Настоящая беда пришла, когда я кончил работу. Я ужасно спешил, так как, согласно договору, деньги мне полагались по сдаче и приему рукописи, и нужда подгоняла меня. Три месяца я просидел за столом и довел роман до конца. Прием рукописи прошел без сучка, без задоринки, – ее никто даже не прочитал, а просто подсчитали листы и, убедясь, что их ровно двенадцать, отправили в набор. Теперь, по договору, мне должны были заплатить деньги. По десять рублей за печатный лист – 120 рублей! И я отправился к кассирше. Кассирша – в лиловом платье, покрывавшем такие груди, что ими можно было бы выкормить слона, с голыми жирными руками, с могучей вольфсоновской шеей, – потешаясь над моей наивностью, объяснила мне, что они платят только по субботам. Я пришел в субботу. Но в субботу случайно в кассе не оказалось денег. Я пришел в следующую субботу, потом в следующую. Результат был все тот же. Мне становилось все труднее возвращаться домой, к жене, кормившей младенца, и объяснять ей, что я пришел с пустыми руками. Положение у меня было безвыходное, я сердился, возмущался, но ничего не мог поделать. Я понимал, что мне нужно поговорить с Вольфсоном, но к нему меня не пускали. “Сейчас он занят”, – отвечали мне, и выше Йони и Мони я проникнуть не мог.
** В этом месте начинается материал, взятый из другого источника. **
(* ===== verification/Shutdown.v ===== *)
(** * The server process from its start to its exit (cmd/server/main.go)

    The goroutine of main, the one that serves HTTP (internal/api/http/server.go,
    [Start] and [Stop]) and the scheduler's (Loops.v) as a step relation: any of
    them may move next, and the environment sends the signal, fires the ticker
    and opens connections. Of net/http it uses what is documented: [Shutdown]
    closes the listeners at once, which makes [ListenAndServe] return
    [ErrServerClosed], and returns when no request is active or its context is
    over. *)

From S2P Require Import Prelude Errors GoMonad Job Storage World Manager ManagerProps GoTime Scheduler SchedulerProps Loops.
From S2P Require MemoryStore MemoryLaws.

(** Where main is: waiting for the signal; in [httpServer.Stop]; in the three
    statements of [sched.Stop]; or the process has ended: main returned, or
    [log.Fatalf], or a panic. *)
Inductive main_phase : Type :=
  | Waiting
  | Draining
  | ClosingStopCh
  | StoppingTicker
  | Joining
  | MainReturned
  | Fatal
  | Panicked.

Record Process (St : Type) : Type := mkProcess {
  pr_main : main_phase;
  pr_loop : Loop St;  (* the scheduler, with what its ticks and the requests change *)
  pr_listening : bool;  (* the listeners of the HTTP server are open *)
  pr_serving : bool;  (* [httpServer.Start] has not returned *)
  pr_active : nat;  (* requests in their handlers *)
}.
Arguments mkProcess {St}.
Arguments pr_main {St}.
Arguments pr_loop {St}.
Arguments pr_listening {St}.
Arguments pr_serving {St}.
Arguments pr_active {St}.

(** After [sched.Start], [httpServer.Start] and [signal.Notify]. *)
Definition process_start {St} (s : St) : Process St := mkProcess Waiting (loop_start s) true true 0.

Section process.
Context {St : Type} (tick : M St unit) (request : St → St → Prop).

(** [close(s.stopCh)] and [s.ticker.Stop()]. *)
Definition close_stop (l : Loop St) : Loop St :=
  mkLoop (lp_data l) (lp_ticking l) (lp_tick l) (lp_done l) true (lp_phase l).
Definition stop_ticker (l : Loop St) : Loop St :=
  mkLoop (lp_data l) false (lp_tick l) (lp_done l) (lp_stop l) (lp_phase l).

(** No goroutine moves after the process has ended. *)
Definition ended (m : main_phase) : bool := match m with MainReturned | Fatal | Panicked => true | _ => false end.

(** The steps of main, one for each statement that blocks or is seen elsewhere. *)
Inductive main_step : Process St → Process St → Prop :=
  (* <-sigChan, and Shutdown closes the listeners *)
  | main_signal l k a :
      main_step (mkProcess Waiting l true k a) (mkProcess Draining l false k a)
  (* Shutdown returns nil *)
  | main_drained l k :
      main_step (mkProcess Draining l false k 0) (mkProcess ClosingStopCh l false k 0)
  (* shutdownCtx is over after 30 seconds; the error is printed *)
  | main_timeout l k a :
      main_step (mkProcess Draining l false k a) (mkProcess ClosingStopCh l false k a)
  (* close(s.stopCh), which panics if it is closed *)
  | main_close l k a :
      lp_stop l = false →
      main_step (mkProcess ClosingStopCh l false k a) (mkProcess StoppingTicker (close_stop l) false k a)
  | main_close_panic l k a :
      lp_stop l = true →
      main_step (mkProcess ClosingStopCh l false k a) (mkProcess Panicked l false k a)
  (* s.ticker.Stop() *)
  | main_ticker l k a :
      main_step (mkProcess StoppingTicker l false k a) (mkProcess Joining (stop_ticker l) false k a)
  (* s.wg.Wait() returns, and so does main *)
  | main_join l k a :
      returned l →
      main_step (mkProcess Joining l false k a) (mkProcess MainReturned l false k a).

(** The goroutine of the scheduler. *)
Inductive loop_moves : Process St → Process St → Prop :=
  | moves_loop m l l' p k a :
      ended m = false → run_step tick l l' → loop_moves (mkProcess m l p k a) (mkProcess m l' p k a).

(** The ticker, the connections, and the goroutine that serves them. *)
Inductive other_step : Process St → Process St → Prop :=
  | other_fire m s t d stop ph p k a :
      ended m = false →
      other_step (mkProcess m (mkLoop s true t d stop ph) p k a) (mkProcess m (mkLoop s true true d stop ph) p k a)
  | other_accept m l a :
      ended m = false → other_step (mkProcess m l true true a) (mkProcess m l true true (S a))
  | other_handle m s s' k t d stop ph p k' a :
      ended m = false → request s s' →
      other_step (mkProcess m (mkLoop s k t d stop ph) p k' (S a)) (mkProcess m (mkLoop s' k t d stop ph) p k' a)
  (* ListenAndServe fails while it should listen: log.Fatalf *)
  | other_fatal m l a :
      ended m = false → other_step (mkProcess m l true true a) (mkProcess Fatal l true false a)
  (* ListenAndServe returns ErrServerClosed, and Start nil *)
  | other_closed m l a :
      ended m = false → other_step (mkProcess m l false true a) (mkProcess m l false false a).

Definition process_step (p p' : Process St) : Prop := main_step p p' ∨ loop_moves p p' ∨ other_step p p'.

(** ** Invariant *)

(** What the position of main says of the scheduler's loop and of the server. *)
Definition process_ok (p : Process St) : Prop :=
  match pr_main p with
  | Waiting => lp_stop (pr_loop p) = false ∧ pr_listening p = true
  | Draining | ClosingStopCh => lp_stop (pr_loop p) = false ∧ pr_listening p = false
  | StoppingTicker => lp_stop (pr_loop p) = true ∧ pr_listening p = false
  | Joining => stopping (pr_loop p) ∧ pr_listening p = false
  | MainReturned => returned (pr_loop p) ∧ pr_listening p = false
  | Fatal => pr_listening p = true ∧ pr_serving p = false
  | Panicked => False
  end.

Lemma run_step_channels l l' : run_step tick l l' → lp_stop l' = lp_stop l ∧ lp_ticking l' = lp_ticking l.
Proof. by destruct 1. Qed.

Lemma process_step_ok p p' : process_step p p' → process_ok p → process_ok p'.
Proof.
  intros [[]|[[m l l' p0 k a Hm [Hs Ht]%run_step_channels]|[]]]; unfold process_ok, stopping in *; simpl.
  all: try naive_solver.
  - intros [? _]. congruence.
  - rewrite Hs, Ht. by destruct m.
  - destruct m; naive_solver.
Qed.

Lemma process_start_ok s : process_ok (process_start s).
Proof. by split. Qed.

Lemma process_steps_ok s p : rtc process_step (process_start s) p → process_ok p.
Proof.
  intros Hp. assert (Hs := process_start_ok s). induction Hp; [done|]. by apply IHHp, (process_step_ok x).
Qed.

(** ** What is left to do *)

(** Main has the signal and has not ended. *)
Definition shutting_down (m : main_phase) : bool :=
  match m with Draining | ClosingStopCh | StoppingTicker | Joining => true | _ => false end.

(** A step of main, or of the goroutine it waits for. *)
Definition progress (p p' : Process St) : Prop :=
  main_step p p' ∨ (pr_main p = Joining ∧ loop_moves p p').

Definition left_to_do (p : Process St) : nat :=
  match pr_main p with
  | Draining => 8 | ClosingStopCh => 7 | StoppingTicker => 6
  | Joining => 1 + work_left (pr_loop p)
  | _ => 0
  end.

Lemma main_step_left p p' : main_step p p' → shutting_down (pr_main p) = true →
  (left_to_do p' < left_to_do p)%nat.
Proof.
  destruct 1; simpl; try done; intros _; unfold left_to_do, work_left; simpl; repeat case_match; lia.
Qed.

Lemma loop_moves_left p p' : loop_moves p p' →
  (left_to_do p' ≤ left_to_do p)%nat ∧ pr_main p' = pr_main p ∧
  (pr_main p = Joining → (left_to_do p' < left_to_do p)%nat).
Proof.
  intros [m l l' q k a Hm Hstep]. apply run_step_work in Hstep. unfold left_to_do. simpl.
  split_and!; [destruct m; lia|done|intros ->; lia].
Qed.

Lemma other_step_left p p' : other_step p p' → process_ok p → (left_to_do p' ≤ left_to_do p)%nat.
Proof.
  destruct 1; unfold left_to_do, process_ok, stopping, work_left; simpl; destruct m; simpl; try lia; naive_solver.
Qed.

(** The process goes on shutting down, or it has ended. *)
Definition past_signal (p : Process St) : bool := shutting_down (pr_main p) || ended (pr_main p).

Lemma process_step_past p p' : process_step p p' → past_signal p = true → past_signal p' = true.
Proof.
  unfold past_signal. intros [[]|[[]|[]]]; simpl; try done.
Qed.

(** [n] steps of progress among the steps of the others. *)
Inductive exit_trace : nat → Process St → Process St → Prop :=
  | exit_refl p : exit_trace 0 p p
  | exit_progress n p p' p'' : progress p p' → exit_trace n p' p'' → exit_trace (S n) p p''
  | exit_other n p p' p'' :
      other_step p p' ∨ (pr_main p ≠ Joining ∧ loop_moves p p') → exit_trace n p' p'' → exit_trace n p p''.

Lemma progress_step p p' : progress p p' → process_step p p'.
Proof. intros [?|[_ ?]]; [by left|right; by left]. Qed.

Lemma exit_trace_left n p p' : exit_trace n p p' → process_ok p → past_signal p = true →
  (n + left_to_do p' ≤ left_to_do p)%nat ∧ process_ok p' ∧ past_signal p' = true.
Proof.
  induction 1 as [p|n p1 p2 p3 Hstep _ IH|n p1 p2 p3 Hstep _ IH]; intros Hok Hpast; [by split_and!|..].
  - assert (Hp := progress_step _ _ Hstep).
    destruct IH as (H1 & H2 & H3); [by eapply process_step_ok|by eapply process_step_past|].
    split_and!; [|done..]. destruct Hstep as [Hm|[Hj Hm]].
    + assert (shutting_down (pr_main p1) = true) as Hs by (destruct Hm; try done; by unfold past_signal in Hpast).
      apply main_step_left in Hm; [lia|done].
    + apply loop_moves_left in Hm as (_ & _ & Hm). specialize (Hm Hj). lia.
  - assert (Hp : process_step p1 p2) by (destruct Hstep as [?|[_ ?]]; right; [by right|by left]).
    destruct IH as (H1 & H2 & H3); [by eapply process_step_ok|by eapply process_step_past|].
    split_and!; [|done..]. destruct Hstep as [Hm|[_ Hm]].
    + apply other_step_left in Hm; [lia|done].
    + apply loop_moves_left in Hm as (Hm & _). lia.
Qed.

(** Main, or the goroutine it waits for, can always make a step. *)
Lemma progress_possible p : (∀ s, is_Panic (tick s).1 = false) → process_ok p → shutting_down (pr_main p) = true →
  ∃ p', progress p p'.
Proof.
  intros Ht Hok Hs. destruct p as [m l q k a]. unfold process_ok in Hok. simpl in *. destruct m; try done.
  - destruct Hok as [_ ->]. eexists. left. apply main_timeout.
  - destruct Hok as [Hl ->]. eexists. left. by apply main_close.
  - destruct Hok as [_ ->]. eexists. left. apply main_ticker.
  - destruct Hok as [[Hl _] ->]. destruct l as [s ti t d stop ph]. simpl in Hl. subst stop. destruct ph.
    + eexists. right. split; [done|]. apply moves_loop; [done|]. apply run_stop.
    + eexists. right. split; [done|]. apply moves_loop; [done|]. apply run_process, Ht.
    + eexists. left. by apply main_join.
Qed.
End process.

(** ** The server *)

Section server.
Context {S : Type} `{L : StorageLaws S} `{R : Runtime} `{MR : MapRange} `{U : Uuids}.
Context (offset : Z) (request : Scheduler S → Scheduler S → Prop).

(** C17. The server shuts down. From the signal on, main and the goroutine it
    waits for make at most eight more steps, whatever the others do, and until
    the process has ended one of the two can move; [close] is never called
    twice, and if main returns, the scheduler's goroutine has returned before,
    and no connection is accepted any more. *)
Theorem server_shuts_down w uuid p n p' :
  rtc (process_step (processDueSchedules offset) request) (process_start (NewScheduler w uuid)) p →
  shutting_down (pr_main p) = true → exit_trace (processDueSchedules offset) request n p p' →
  (n ≤ 8)%nat ∧
  ((∀ p'', ¬ progress (processDueSchedules offset) p' p'') → ended (pr_main p') = true) ∧
  pr_main p' ≠ Panicked ∧
  (pr_main p' = MainReturned → returned (pr_loop p') ∧ pr_listening p' = false).
Proof.
  intros Hp%process_steps_ok Hs Hn. assert (Hpast : past_signal p = true) by (unfold past_signal; by rewrite Hs).
  destruct (exit_trace_left _ _ _ _ _ Hn Hp Hpast) as (Hleft & Hok & Hpast').
  assert (left_to_do p ≤ 8)%nat by (unfold left_to_do, work_left; repeat case_match; lia).
  split_and!; [lia| | |].
  - intros Hno. destruct (shutting_down (pr_main p')) eqn:Hs'; [|unfold past_signal in Hpast'; by rewrite Hs' in Hpast'].
    destruct (progress_possible (processDueSchedules offset) p') as [p'' Hp'']; [apply processDueSchedules_returns|done|done|].
    by destruct (Hno p'').
  - intros Hm. unfold process_ok in Hok. by rewrite Hm in Hok.
  - intros Hm. unfold process_ok in Hok. by rewrite Hm in Hok.
Qed.
End server.

(** ** A witness: the signal comes while a request is handled and a tick waits *)

#[local] Existing Instance MemoryLaws.MemoryStorage.
#[local] Existing Instance MemoryLaws.MemoryStorageLaws.
#[local] Existing Instance demo_runtime.
#[local] Existing Instance map_range_default.
#[local] Existing Instance demo_uuids.

Lemma server_shuts_down_witness :
  let s := NewScheduler demo_world 0 in
  let l := mkLoop s true true false false Selecting in
  let l' := mkLoop s false true false true Returned in
  exit_trace (processDueSchedules 0) no_client 5 (mkProcess Draining l false true 1)
    (mkProcess MainReturned l' false false 1) ∧
  returned (pr_loop (mkProcess MainReturned l' false false 1)).
Proof.
  intros s l l'.
  assert (Ht : exit_trace (processDueSchedules 0) no_client 5 (mkProcess Draining l false true 1)
    (mkProcess MainReturned l' false false 1)).
  { eapply exit_other; [left; by apply other_closed|].
    eapply exit_progress; [left; apply main_timeout|]. eapply exit_progress; [left; by apply main_close|].
    eapply exit_progress; [left; apply main_ticker|].
    eapply exit_progress; [right; split; [done|]; apply moves_loop; [done|]; apply run_stop|].
    eapply exit_progress; [left; by apply main_join|]. apply exit_refl. }
  split; [exact Ht|].
  eapply (server_shuts_down 0 no_client demo_world 0 (mkProcess Draining l false true 1) 5); [|done|exact Ht|done].
  eapply rtc_l; [right; right; by apply (other_accept no_client)|].
  eapply rtc_l; [right; right; by apply (other_fire no_client)|].
  apply rtc_once. left. apply main_signal.
Defined.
Шли уже корректуры переведенного мною романа, а денег я еще не получил ни копейки. И вот как-то раз я натолкнулся на самого Вольфсона в комнате у Йони и Мони. Он шел в свой кабинет, но я остановил его.
Он был выше меня на полторы головы. Не толст, но дороден, плечист и удивительно здоров. Ему, вероятно, было года тридцать два, и только по своей крайней молодости я считал его человеком солидного возраста. Он был разительным воплощением той новой буржуазии, которая на короткий срок возникла в России после гражданской войны, – наглой, жадной, отважной, бесцеремонной, циничной, не сомневающейся в своей конечной победе. Я спросил его, когда он мне заплатит.
– Приходите в следующую субботу, – сказал он и двинулся к двери своего кабинета.
Я сказал, что приходил уже много суббот.
– Мы всем так платим, кроме тех, кто нам очень нужен, – ответил он.
Это меня взорвало. И я решил пустить в ход свой главный козырь.
Я к тому времени был уже членом профсоюза и сказал:
– Я буду жаловаться на вас в профсоюз.